What is needed:
Type out the listing again, exactly, with every line included.

Provided material:
(* ===== verification/CgroupBwReplenish.v ===== *)
(** * The replenish timer

    Roll-up, reset, table and replenishment of one run of the timer, each as an
    update of the state, composed to the whole run. *)

From S2P Require Import Prelude ScxTime Wp CgroupBw CgroupBwRoll CgroupBwThrottle CgroupBwPeriod CgroupBwQuota.

Section timer.
Context (conf : cbw_conf).

(** ** The times of the period *)

(** Some times of the caches are cleared. *)
Definition cleared (m m' : gmap Z scx_cgroup_llc_ctx) : Prop := ∀ a, m' !! a = m !! a ∨ m' !! a = set_runtime_total 0 <$> m !! a.
Lemma cleared_refl m : cleared m m.
Proof. by left. Qed.
Lemma cleared_trans m1 m2 m3 : cleared m1 m2 → cleared m2 m3 → cleared m1 m3.
Proof.
  intros H1 H2 a. destruct (H2 a) as [E|E]; rewrite E; [apply H1|]. right. destruct (H1 a) as [E'|E']; rewrite E'; [done|]. by destruct (m1 !! a).
Qed.
Lemma cleared_kept m m' a : cleared m m' → m !! a = set_runtime_total 0 <$> m !! a → m' !! a = m !! a.
Proof. intros H E. destruct (H a) as [->|E']; [done|]. by rewrite E', <-E. Qed.
Lemma cleared_wf s m : cleared (cb_llcx s) m → cbw_wf s → cbw_wf (with_llcx (λ _, m) s).
Proof.
  intros Hc [H1 H2 H3]. split; [done| |done]. intros k a Hk. destruct (H2 k a Hk) as [Hn [l Hl]]. split; [done|]. simpl.
  destruct (Hc a) as [->| ->]; rewrite Hl; by eexists.
Qed.
Definition time_cleared (s : cbw) (m : gmap Z scx_cgroup_llc_ctx) (id : Z) : Prop :=
  ∀ i a, (i < cf_nr_llc conf)%nat → cb_llc_map s !! (id, Z.of_nat i) = Some a → m !! a = set_runtime_total 0 <$> cb_llcx s !! a.

Lemma reset_llcx_run n i c s : cbw_wf s → ∃ m, reset_llcx n (Z.of_nat i) c s = Some (tt, with_llcx (λ _, m) s) ∧ cleared (cb_llcx s) m ∧
  ∀ k a, (i <= k < i + n)%nat → cb_llc_map s !! (cg_id c, Z.of_nat k) = Some a → m !! a = set_runtime_total 0 <$> cb_llcx s !! a.
Proof.
  revert i s. induction n as [|n IH]; intros i s Hs.
  { exists (cb_llcx s). split; [by destruct s|]. split; [apply cleared_refl|]. intros k a Hk. lia. }
  cbn [reset_llcx]. unfold cbw_get_llc_ctx, cbw_get_llc_ctx_raw_with_id. erewrite ST_bind_run; [|done]. replace (Z.of_nat i + 1) with (Z.of_nat (S i)) by lia.
  destruct (cb_llc_map s !! (cg_id c, Z.of_nat i)) as [a|] eqn:Ea; cbn [default from_option id].
  - destruct (wf_llcx _ Hs _ _ Ea) as [Hn [l Hl]]. rewrite (proj2 (Z.eqb_neq a NULL)) by done. cbn [negb]. erewrite ST_bind_run; [|by apply wrl_run].
    assert (cleared (cb_llcx s) (<[a := set_runtime_total 0 l]> (cb_llcx s))) as Hc.
    { intros b. destruct (decide (a = b)) as [->|Hne]; [right; by rewrite lookup_insert_eq, Hl|left; by rewrite lookup_insert_ne]. }
    destruct (IH (S i) (with_llcx <[a := set_runtime_total 0 l]> s)) as (m & E & Hm & Hk); [exact (cleared_wf s _ Hc Hs)|]. exists m. split; [exact E|]. split; [by eapply cleared_trans|].
    intros k b Hkr Hb. destruct (decide (a = b)) as [<-|Hne].
    + rewrite (cleared_kept _ _ _ Hm); simpl; rewrite lookup_insert_eq; [by rewrite Hl|done].
    + rewrite (Hk k b) by (done || (destruct (decide (k = i)) as [->|]; [congruence|lia])). simpl. by rewrite lookup_insert_ne.
  - rewrite Z.eqb_refl. cbn [negb]. erewrite ST_bind_run; [|done]. destruct (IH (S i) s Hs) as (m & E & Hm & Hk). exists m. split; [done|]. split; [done|].
    intros k b Hkr Hb. apply (Hk k b); [|done]. destruct (decide (k = i)) as [->|]; [congruence|lia].
Qed.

Written solution:
(* ===== verification/CgroupBwReplenish.v ===== *)
(** * The replenish timer

    Roll-up, reset, table and replenishment of one run of the timer, each as an
    update of the state, composed to the whole run. *)

From S2P Require Import Prelude ScxTime Wp CgroupBw CgroupBwRoll CgroupBwThrottle CgroupBwPeriod CgroupBwQuota.

Section timer.
Context (conf : cbw_conf).

(** ** The times of the period *)

(** Some times of the caches are cleared. *)
Definition cleared (m m' : gmap Z scx_cgroup_llc_ctx) : Prop := ∀ a, m' !! a = m !! a ∨ m' !! a = set_runtime_total 0 <$> m !! a.
Lemma cleared_refl m : cleared m m.
Proof. by left. Qed.
Lemma cleared_trans m1 m2 m3 : cleared m1 m2 → cleared m2 m3 → cleared m1 m3.
Proof.
  intros H1 H2 a. destruct (H2 a) as [E|E]; rewrite E; [apply H1|]. right. destruct (H1 a) as [E'|E']; rewrite E'; [done|]. by destruct (m1 !! a).
Qed.
Lemma cleared_kept m m' a : cleared m m' → m !! a = set_runtime_total 0 <$> m !! a → m' !! a = m !! a.
Proof. intros H E. destruct (H a) as [->|E']; [done|]. by rewrite E', <-E. Qed.
Lemma cleared_wf s m : cleared (cb_llcx s) m → cbw_wf s → cbw_wf (with_llcx (λ _, m) s).
Proof.
  intros Hc [H1 H2 H3]. split; [done| |done]. intros k a Hk. destruct (H2 k a Hk) as [Hn [l Hl]]. split; [done|]. simpl.
  destruct (Hc a) as [->| ->]; rewrite Hl; by eexists.
Qed.
Definition time_cleared (s : cbw) (m : gmap Z scx_cgroup_llc_ctx) (id : Z) : Prop :=
  ∀ i a, (i < cf_nr_llc conf)%nat → cb_llc_map s !! (id, Z.of_nat i) = Some a → m !! a = set_runtime_total 0 <$> cb_llcx s !! a.

Lemma reset_llcx_run n i c s : cbw_wf s → ∃ m, reset_llcx n (Z.of_nat i) c s = Some (tt, with_llcx (λ _, m) s) ∧ cleared (cb_llcx s) m ∧
  ∀ k a, (i <= k < i + n)%nat → cb_llc_map s !! (cg_id c, Z.of_nat k) = Some a → m !! a = set_runtime_total 0 <$> cb_llcx s !! a.
Proof.
  revert i s. induction n as [|n IH]; intros i s Hs.
  { exists (cb_llcx s). split; [by destruct s|]. split; [apply cleared_refl|]. intros k a Hk. lia. }
  cbn [reset_llcx]. unfold cbw_get_llc_ctx, cbw_get_llc_ctx_raw_with_id. erewrite ST_bind_run; [|done]. replace (Z.of_nat i + 1) with (Z.of_nat (S i)) by lia.
  destruct (cb_llc_map s !! (cg_id c, Z.of_nat i)) as [a|] eqn:Ea; cbn [default from_option id].
  - destruct (wf_llcx _ Hs _ _ Ea) as [Hn [l Hl]]. rewrite (proj2 (Z.eqb_neq a NULL)) by done. cbn [negb]. erewrite ST_bind_run; [|by apply wrl_run].
    assert (cleared (cb_llcx s) (<[a := set_runtime_total 0 l]> (cb_llcx s))) as Hc.
    { intros b. destruct (decide (a = b)) as [->|Hne]; [right; by rewrite lookup_insert_eq, Hl|left; by rewrite lookup_insert_ne]. }
    destruct (IH (S i) (with_llcx <[a := set_runtime_total 0 l]> s)) as (m & E & Hm & Hk); [exact (cleared_wf s _ Hc Hs)|]. exists m. split; [exact E|]. split; [by eapply cleared_trans|].
    intros k b Hkr Hb. destruct (decide (a = b)) as [<-|Hne].
    + rewrite (cleared_kept _ _ _ Hm); simpl; rewrite lookup_insert_eq; [by rewrite Hl|done].
    + rewrite (Hk k b) by (done || (destruct (decide (k = i)) as [->|]; [congruence|lia])). simpl. by rewrite lookup_insert_ne.
  - rewrite Z.eqb_refl. cbn [negb]. erewrite ST_bind_run; [|done]. destruct (IH (S i) s Hs) as (m & E & Hm & Hk). exists m. split; [done|]. split; [done|].
    intros k b Hkr Hb. apply (Hk k b); [|done]. destruct (decide (k = i)) as [->|]; [congruence|lia].
Qed.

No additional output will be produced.